### TASK INSTRUCTIONS
In the entries below, the lines from the one with "match od_get (sc_local_changes" through the one with "Definition touch (id" are to be copied exactly; both ends count.

### RECORDS SHOWN

Segment Open

(* ===== verification/SyncMonitorProofs.v ===== *)
(** What the contexts of the synchronization keep true, whatever happens while they
    wait. *)

From S2P Require Import Prelude Triples Types Chunk ApiManifest LocalManifest Storage Backend.
From S2P Require Import RemoteDevices SyncMonitor.

Section monitor.
Context {W : Type} `{SyncTarget W}.
Context (clock : nat → Z) (order : gset EntryID → list EntryID) (read_only : bool)
  (during : nat → list ContextEvent).
Abbreviation moM := (stM (MonitorState W) MonitorExn) (only parsing).
Abbreviation state := (MonitorState W) (only parsing).

(** ** What the events do *)

(** [set_local_change] without the confined entries. *)
Definition touched (id : EntryID) (s : state) : LocalChange :=
  match od_get (sc_local_changes (mo_context s)) id with
  | Some c => lc_changed (clock (mo_clock s)) c
  | None => local_change (clock (mo_clock s))
  end.
Definition earliest (t : Z) (due_time : Time) : Time :=
  if time_leb (Some t) due_time then Some t else due_time.
Definition touch (id : EntryID) (s : state) : state :=
  let c := touched id s in
  mkMonitorState
    (set_due_time (earliest (lc_due_time c) (sc_due_time (mo_context s)))
       (on_local_changes (λ d, od_set d id c) (mo_context s)))
    (mo_world s) (S (mo_clock s)) (mo_waits s) (mo_synced s).
(** [set_remote_change] *)
Definition touch_remote (id : EntryID) (s : state) : state :=
  mkMonitorState
    (set_due_time (Some (clock (mo_clock s)))
       (on_remote_changes (λ r, {[ id ]} ∪ r) (mo_context s)))
    (mo_world s) (S (mo_clock s)) (mo_waits s) (mo_synced s).

Inductive prim (s : state) : state → Prop :=
  | prim_confined f : prim s (on_context (on_confined_entries f) s)
  | prim_local id : prim s (touch id s)
  | prim_remote id : prim s (touch_remote id s).

Definition loop := (set_local_change_loop (W := W) clock order).
Lemma loop_run fuel id s :
  ∃ s' b, loop fuel id s = (s', Ok b) ∧ rtc prim s s' ∧
    (fuel ≠ 0%nat → ∃ s1, rtc prim s s1 ∧ s' = touch id s1).
Proof.
  revert id s. induction fuel as [|fuel IH]; intros id s; [by exists s, false|].
  unfold loop. cbn [set_local_change_loop]. fold loop.
  rewrite (bind_Ok _ _ s s _ eq_refl). cbv beta.
  set (s0 := on_context (on_confined_entries (delete id)) s).
  rewrite (bind_Ok _ _ s s0 tt eq_refl). cbv beta.
  set (ids := order _).
  assert (∀ l s0, ∃ s1 b, set_all (set_local_change_loop clock order fuel) l s0 = (s1, Ok b) ∧
    rtc prim s0 s1) as Heach.
  { induction l as [|i l IHl]; intros s2; [by exists s2, false|].
    destruct (IH i s2) as (s3 & b3 & E3 & Hr3 & _). destruct (IHl s3) as (s4 & b4 & E4 & Hr4).
    exists s4, (b3 || b4). split; [|by etrans]. cbn [set_all].
    rewrite (bind_Ok _ _ _ _ _ E3). by rewrite (bind_Ok _ _ _ _ _ E4). }
  destruct (Heach ids s0) as (s1 & b & E1 & Hr1). rewrite (bind_Ok _ _ _ _ _ E1). cbv beta.
  assert (rtc prim s s1) as Hr0 by (eapply rtc_l; [apply (prim_confined s (delete id))|exact Hr1]).
  assert (rtc prim s (touch id s1)) as Hr by (eapply rtc_r; [exact Hr0|apply prim_local]).
  assert (S fuel ≠ 0%nat → ∃ s2, rtc prim s s2 ∧ touch id s1 = touch id s2) as Hin by by exists s1.
  exists (touch id s1). unfold touch, earliest, touched in *.
  unfold timestamp, ctx_get, gets, ctx_modify, modify, mbind, stM_bind, mret, stM_ret.
  cbn [compose mo_context mo_clock on_context]. destruct (od_get (sc_local_changes (mo_context s1)) id) as [c|];
    cbn -[time_leb od_set]; destruct (time_leb _ (sc_due_time (mo_context s1))); by eexists.
Qed.

Lemma touch_tracked id s : id ∈ od_keys (sc_local_changes (mo_context (touch id s))).
Proof.
  change (id ∈ od_keys (od_set (sc_local_changes (mo_context s)) id (touched id s))).
  rewrite od_keys_set. case_decide; [done|]. rewrite elem_of_app. right. by left.
Qed.
(** An event, with the last thing that it does. *)
Lemma context_event_last e s :
  ∃ s', context_event clock order read_only e s = (s', Ok tt) ∧ rtc prim s s' ∧
    match e with
    | LocalChanged id => read_only = false → ∃ s1, rtc prim s s1 ∧ s' = touch id s1
    | RemoteChanged id => s' = touch_remote id s
    | EntryConfined _ _ => True
    end.
Proof.
  destruct e as [id|id|id cause]; cbn [context_event].
  - unfold set_local_change. destruct read_only; [by exists s; split_and!; [..|done]|].
    set (n := S (size (sc_confined_entries (mo_context s)))).
    destruct (loop_run n id s) as (s' & b & E & Hr & Hin).
    exists s'. split_and!; [|done|by intros _; apply Hin].
    rewrite (bind_Ok _ _ s s' b); [done|]. rewrite (bind_Ok _ _ s s _ eq_refl). exact E.
  - exists (touch_remote id s). split_and!; [done|apply rtc_once, prim_remote|done].
  - exists (on_context (on_confined_entries
      (λ c, <[cause := {[ id ]} ∪ default ∅ (c !! cause)]> c)) s).
    split_and!; [done|apply rtc_once, prim_confined|done].
Qed.
Lemma context_event_run e s :
  ∃ s', context_event clock order read_only e s = (s', Ok tt) ∧ rtc prim s s' ∧
    match e with
    | LocalChanged id => read_only = false → id ∈ od_keys (sc_local_changes (mo_context s'))
    | RemoteChanged id => id ∈ sc_remote_changes (mo_context s')
    | EntryConfined _ _ => True
    end.
Proof.
  destruct (context_event_last e s) as (s' & E & Hr & He). exists s'. split_and!; [done|done|].
  destruct e as [id|id|]; [|by subst s'; apply elem_of_union_l, elem_of_singleton|done].
  intros Hro. destruct (He Hro) as (s1 & _ & ->). apply touch_tracked.
Qed.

Segment Closed

### WRITTEN SOLUTION
  match od_get (sc_local_changes (mo_context s)) id with
  | Some c => lc_changed (clock (mo_clock s)) c
  | None => local_change (clock (mo_clock s))
  end.
Definition earliest (t : Z) (due_time : Time) : Time :=
  if time_leb (Some t) due_time then Some t else due_time.
Definition touch (id : EntryID) (s : state) : state :=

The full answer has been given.